Arctic thaw and the politics of passage

Gwynne Dyer, The Straits Times 17 Sep 09;

EARLY next week, two German-owned container ships will arrive in Rotterdam from Vladivostok in the Russian Far East, having taken only one month to make the voyage. That is much faster than usual - but then, they did not take the usual route down through the South China Sea, past Singapore, round the bottom of India, through the Suez Canal (pay toll here), across the Mediterranean and up the west coast of Europe. They just went around the top of Russia.

It is the first-ever commercial transit of the North-east Passage by non-Russian ships, and it shortens the distance and duration of the sea trip between East Asia and Europe by almost a third. It is the melting of the Arctic sea ice that has made it possible, although, for the moment, it is possible only for a couple of months at the end of the summer melt season, when the Arctic Ocean's ice cover has shrunk dramatically. But it is a sign of things to come.

The voyage is more evidence that climate change is well under way, and will strike the Arctic region hard. But it also shows that all the fuss about the North-west Passage is irrelevant.

It is the North-west Passage, another potential short cut between Europe and East Asia that goes through the Canadian Arctic archipelago, that got the attention in the past few years. Although ice-breakers have traversed it from time to time, no ordinary commercial ship has ever carried cargo through it. But when the Russians put on their little propaganda show at the North Pole two years ago, the Canadian government had kittens.

In 2007, Mr Artur Chilingarov, a Russian scientist famous for his work in the polar regions and personal Arctic adviser to then Russian President Vladimir Putin, took a mini-sub to the North Pole and planted a Russian flag on the seabed. Canadian Prime Minister Stephen Harper immediately flew to Iqaluit in the high Arctic and responded with a rabble-rousing speech.
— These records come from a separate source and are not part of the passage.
(** * Talowiz: PDF question answering over a remote model

    A shallow embedding of [app.py]: the text extractor, the chunker, the
    prompt builder, the answer aggregator and the command-line driver,
    followed by the properties of the specification.

    Conventions of the embedding:
    - a Python [str] is a list of Unicode code points ([N]);
    - a Python [int] is a [Z];
    - a call that may raise returns a [Result];
    - the collaborators the program does not own (the PDF library, the remote
      model, the environment, the file system) are fields of a [World];
    - every observable effect (a remote call, a print, a file write) is
      appended to a trace of [Event]s. *)

From Stdlib Require Import String Ascii DecimalString.
From Stdlib Require Import ZArith NArith Lia Bool List.
Import ListNotations.
Open Scope Z_scope.

Set Implicit Arguments.

(** ** Python strings *)

Definition char := N.
Definition str := list char.

(** A Rocq string literal read as a Python literal (all literals of the
    program are ASCII). *)
Definition lit (s : string) : str := map N_of_ascii (list_ascii_of_string s).

(** The character written [\n] in the source. *)
Definition nl : str := [10%N].

Definition char_eqb (a b : char) : bool := N.eqb a b.

Fixpoint str_eqb (a b : str) : bool :=
  match a, b with
  | [], [] => true
  | x :: a', y :: b' => char_eqb x y && str_eqb a' b'
  | _, _ => false
  end.

(** [len(s)] *)
Definition len (s : str) : Z := Z.of_nat (length s).

(** Truth value of a string: [bool(s)], false exactly on the empty string. *)
Definition truthy (s : str) : bool :=
  match s with [] => false | _ :: _ => true end.

(** [a or b] on strings. *)
Definition str_or (a b : str) : str := if truthy a then a else b.

(** [x or ""] where [x] may be [None]. *)
Definition or_empty (x : option str) : str :=
  match x with Some s => str_or s [] | None => [] end.

(** [str.isspace] on one code point: the code points CPython treats as
    whitespace. *)
Definition isspace (c : char) : bool :=
  ((9 <=? c) && (c <=? 13) || (28 <=? c) && (c <=? 32)
   || (c =? 133) || (c =? 160) || (c =? 5760)
   || (8192 <=? c) && (c <=? 8202)
   || (c =? 8232) || (c =? 8233) || (c =? 8239) || (c =? 8287)
   || (c =? 12288))%N.

Fixpoint lstrip (s : str) : str :=
  match s with
  | [] => []
  | c :: s' => if isspace c then lstrip s' else s
  end.

Definition rstrip (s : str) : str := rev (lstrip (rev s)).

(** [s.strip()] *)
Definition strip (s : str) : str := rstrip (lstrip s).

(** [sep.join(xs)] *)
Fixpoint join (sep : str) (xs : list str) : str :=
  match xs with
  | [] => []
  | [x] => x
  | x :: rest => x ++ sep ++ join sep rest
  end.

(** [str(z)] for an integer: its decimal notation. *)
Definition str_of_int (z : Z) : str := lit (NilZero.string_of_int (Z.to_int z)).

(** [s[lo:hi]]: both bounds are read from the end when negative and clamped
    to [0, len(s)]. *)
Definition slice_bound (n i : Z) : Z :=
  if i <? 0 then Z.max (i + n) 0 else Z.min i n.

Definition slice (s : str) (lo hi : Z) : str :=
  let a := slice_bound (len s) lo in
  let b := slice_bound (len s) hi in
  firstn (Z.to_nat (b - a)) (skipn (Z.to_nat a) s).

(** [enumerate(xs, start)] *)
Fixpoint enumerate (A : Type) (xs : list A) (start : Z) : list (Z * A) :=
  match xs with
  | [] => []
  | x :: rest => (start, x) :: enumerate rest (start + 1)
  end.

(** [t in s]: [t] occurs in [s] as a contiguous run. *)
Definition occurs_in (t s : str) : Prop := exists pre post, s = pre ++ t ++ post.

(** [len(xs)] for a list. *)
Definition len_list (A : Type) (xs : list A) : Z := Z.of_nat (length xs).

(** ** Exceptions and results *)

Inductive ExcKind :=
| FileNotFoundError
| ValueError
| EnvironmentError
| RuntimeError
| ModuleNotFoundError
| LibraryError.

(** An exception: its class and its message, [str(exc)]. [LibraryError]
    stands for any [Exception] raised inside a collaborator. *)
Record Exc := mkExc { exc_kind : ExcKind; exc_msg : str }.

Inductive Result (A : Type) :=
| Return (a : A)
| Raise (e : Exc).
Arguments Return {A} a.
Arguments Raise {A} e.

(** ** The chunker *)

Definition MAX_CONTEXT_CHARS : Z := 120000.

(** Number of elements of [range(lo, hi, step)], [step] not zero. *)
Definition range_length (lo hi step : Z) : Z :=
  if 0 <? step
  then (if lo <? hi then (hi - lo - 1) / step + 1 else 0)
  else (if hi <? lo then (lo - hi - 1) / (- step) + 1 else 0).

(** [range(lo, hi, step)]; a zero step raises [ValueError]. *)
Definition range (lo hi step : Z) : Result (list Z) :=
  if step =? 0
  then Raise (mkExc ValueError (lit "range() arg 3 must not be zero"))
  else Return (map (fun k => lo + Z.of_nat k * step)
                   (seq 0 (Z.to_nat (range_length lo hi step)))).

(** Number of rounds of the loop of [chunk_text]. *)
Definition chunk_count (text : str) (size : Z) : nat :=
  Z.to_nat (range_length 0 (len text) size).

(** [chunk_text(text, size)]: the chunks in the order they are yielded. *)
Definition chunk_text (text : str) (size : Z) : Result (list str) :=
  match range 0 (len text) size with
  | Raise e => Raise e
  | Return idxs => Return (map (fun i => slice text i (i + size)) idxs)
  end.

(** ** The prompt builder *)

Definition prompt_instruction : str :=
  lit "You are a careful assistant. Use ONLY the provided PDF context to answer. "
  ++ lit "If the answer is not present, explicitly say: 'I could not find that in the PDF.'"
  ++ nl ++ nl.

Definition build_prompt (context question : str) : str :=
  prompt_instruction
  ++ (lit "PDF CONTEXT:" ++ nl ++ context ++ nl ++ nl)
  ++ (lit "QUESTION: " ++ question ++ nl)
  ++ lit "ANSWER:".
'Canada has a choice when it comes to defending our sovereignty in the Arctic,' he said. 'We either use it or lose it. And make no mistake: this government intends to use it.' He then announced a programme to build six to eight armed Arctic patrol vessels to assert Canadian control over the North-west Passage, and a deep-water naval base on Baffin Island to support them.

'I don't know why the Canadians reacted as they did,' Mr Chilingarov said a few months later in Moscow, and on the face of it he had a case. After all, Russia has no claims over any land or water body that might conceivably belong to Canada, and Canada makes no claim on the North Pole. But Mr Chilingarov actually understood the game that Mr Harper was playing quite well.

Canada's dispute over sovereignty in the North-west Passage is actually with the United States, not with Russia. The Russians have absolutely no interest in the North-west Passage, since they have their own rival North-east Passage. But the US used to believe that the North-west Passage could be very useful if it were ice-free, so Washington has long maintained that it is an international waterway which Canada has no right to control.

Canada disputes that position, pointing out that all six potential routes for a commercially viable North-west Passage wind between islands that are close together and indisputably Canadian. But Ottawa has never asserted military control over the North-west Passage until now, because to do so would risk an awkward confrontation with the US. However, if it can pretend that it is building those warships and that naval base to hold the wicked Russians at bay, and not to defy the Americans...

That is Mr Harper's game, and he now visits the high north every summer to re-assert Canada's sovereignty claims. But in the end, it will make no difference, because the North-west Passage will never become a major shipping route. The North-east Passage is just too much easier.

The problem for Canada is that all the routes for a North-west Passage involve shallow and/or narrow straits between various islands in the country's Arctic archipelago, and the prevailing winds and currents in the Arctic Ocean tend to push whatever loose sea ice there is into those straits. It is unlikely that cargo ships that are not double-hulled and strengthened against ice will ever get insurance for the passage at an affordable price.

On the other hand, the North-east Passage is mostly open water (once the ice retreats from the Russian coast), and there is already the major infrastructure of ports and nuclear-powered ice-breakers in the region. If the distances are roughly comparable, shippers will prefer the North-east Passage every time - and the distances are comparable.

Just look at the Arctic Ocean on a globe, rather than in the familiar flat-earth Mercator projection. It is instantly obvious that the distance is the same whether shipping between Europe and East Asia crosses the Arctic Ocean by running along the Russia's Arctic coast (the North-east Passage) or weaving between Canada's Arctic islands (the North-west Passage).

The same is true for cargo travelling between Europe and the west coast of North America. The North-west Passage will never be commercially viable.

The writer is a London-based independent journalist.